EXERCISE DESCRIPTION: Go through the following data and transcribe exactly the stretch of lines from the one holding "else if c =? 10" to the one holding "else String a", both included.

(Stored items)
○ ○ ○ ○ ○

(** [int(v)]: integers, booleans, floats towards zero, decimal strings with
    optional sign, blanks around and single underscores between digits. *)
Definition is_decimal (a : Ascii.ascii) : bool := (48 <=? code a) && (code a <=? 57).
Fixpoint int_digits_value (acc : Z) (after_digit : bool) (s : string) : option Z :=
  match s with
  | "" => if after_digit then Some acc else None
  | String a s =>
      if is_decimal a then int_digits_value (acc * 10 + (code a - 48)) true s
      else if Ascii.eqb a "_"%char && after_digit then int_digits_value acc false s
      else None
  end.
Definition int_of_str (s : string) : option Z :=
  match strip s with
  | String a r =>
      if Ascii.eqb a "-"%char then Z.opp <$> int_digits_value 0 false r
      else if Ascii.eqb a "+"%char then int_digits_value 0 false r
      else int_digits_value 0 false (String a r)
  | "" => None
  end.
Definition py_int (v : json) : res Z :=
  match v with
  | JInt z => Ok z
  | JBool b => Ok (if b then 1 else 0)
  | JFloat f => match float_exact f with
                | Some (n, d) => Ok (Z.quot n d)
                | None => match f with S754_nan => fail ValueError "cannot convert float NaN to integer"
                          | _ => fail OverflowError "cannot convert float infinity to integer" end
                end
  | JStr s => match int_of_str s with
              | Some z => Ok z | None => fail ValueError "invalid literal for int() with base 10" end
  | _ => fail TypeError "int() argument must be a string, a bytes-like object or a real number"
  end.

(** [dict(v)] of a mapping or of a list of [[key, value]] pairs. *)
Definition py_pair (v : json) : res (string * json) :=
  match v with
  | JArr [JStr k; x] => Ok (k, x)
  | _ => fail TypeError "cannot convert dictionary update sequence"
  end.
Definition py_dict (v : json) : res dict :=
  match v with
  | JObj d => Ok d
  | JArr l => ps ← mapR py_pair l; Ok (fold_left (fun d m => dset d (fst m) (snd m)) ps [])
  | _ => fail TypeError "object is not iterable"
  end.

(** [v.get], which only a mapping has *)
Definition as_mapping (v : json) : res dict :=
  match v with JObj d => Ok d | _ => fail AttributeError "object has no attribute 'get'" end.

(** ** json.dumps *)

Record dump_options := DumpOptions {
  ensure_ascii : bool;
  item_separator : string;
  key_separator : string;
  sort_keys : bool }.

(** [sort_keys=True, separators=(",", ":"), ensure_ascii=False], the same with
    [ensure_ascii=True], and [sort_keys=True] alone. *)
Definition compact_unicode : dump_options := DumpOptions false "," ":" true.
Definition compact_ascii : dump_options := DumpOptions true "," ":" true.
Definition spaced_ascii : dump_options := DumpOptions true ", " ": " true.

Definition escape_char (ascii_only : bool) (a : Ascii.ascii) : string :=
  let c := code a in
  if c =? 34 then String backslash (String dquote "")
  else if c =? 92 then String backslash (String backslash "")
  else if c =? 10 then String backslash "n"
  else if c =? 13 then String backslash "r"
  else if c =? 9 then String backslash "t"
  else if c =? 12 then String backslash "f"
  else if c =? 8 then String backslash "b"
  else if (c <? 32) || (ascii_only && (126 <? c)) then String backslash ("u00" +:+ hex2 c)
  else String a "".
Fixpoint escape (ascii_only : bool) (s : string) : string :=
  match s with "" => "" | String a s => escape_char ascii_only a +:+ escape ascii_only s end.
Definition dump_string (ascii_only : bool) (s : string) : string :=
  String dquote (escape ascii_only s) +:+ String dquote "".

○ ○ ○ ○ ○

SOLUTION FOR THIS PROBLEM:
  else if c =? 10 then String backslash "n"
  else if c =? 13 then String backslash "r"
  else if c =? 9 then String backslash "t"
  else if c =? 12 then String backslash "f"
  else if c =? 8 then String backslash "b"
  else if (c <? 32) || (ascii_only && (126 <? c)) then String backslash ("u00" +:+ hex2 c)
  else String a "".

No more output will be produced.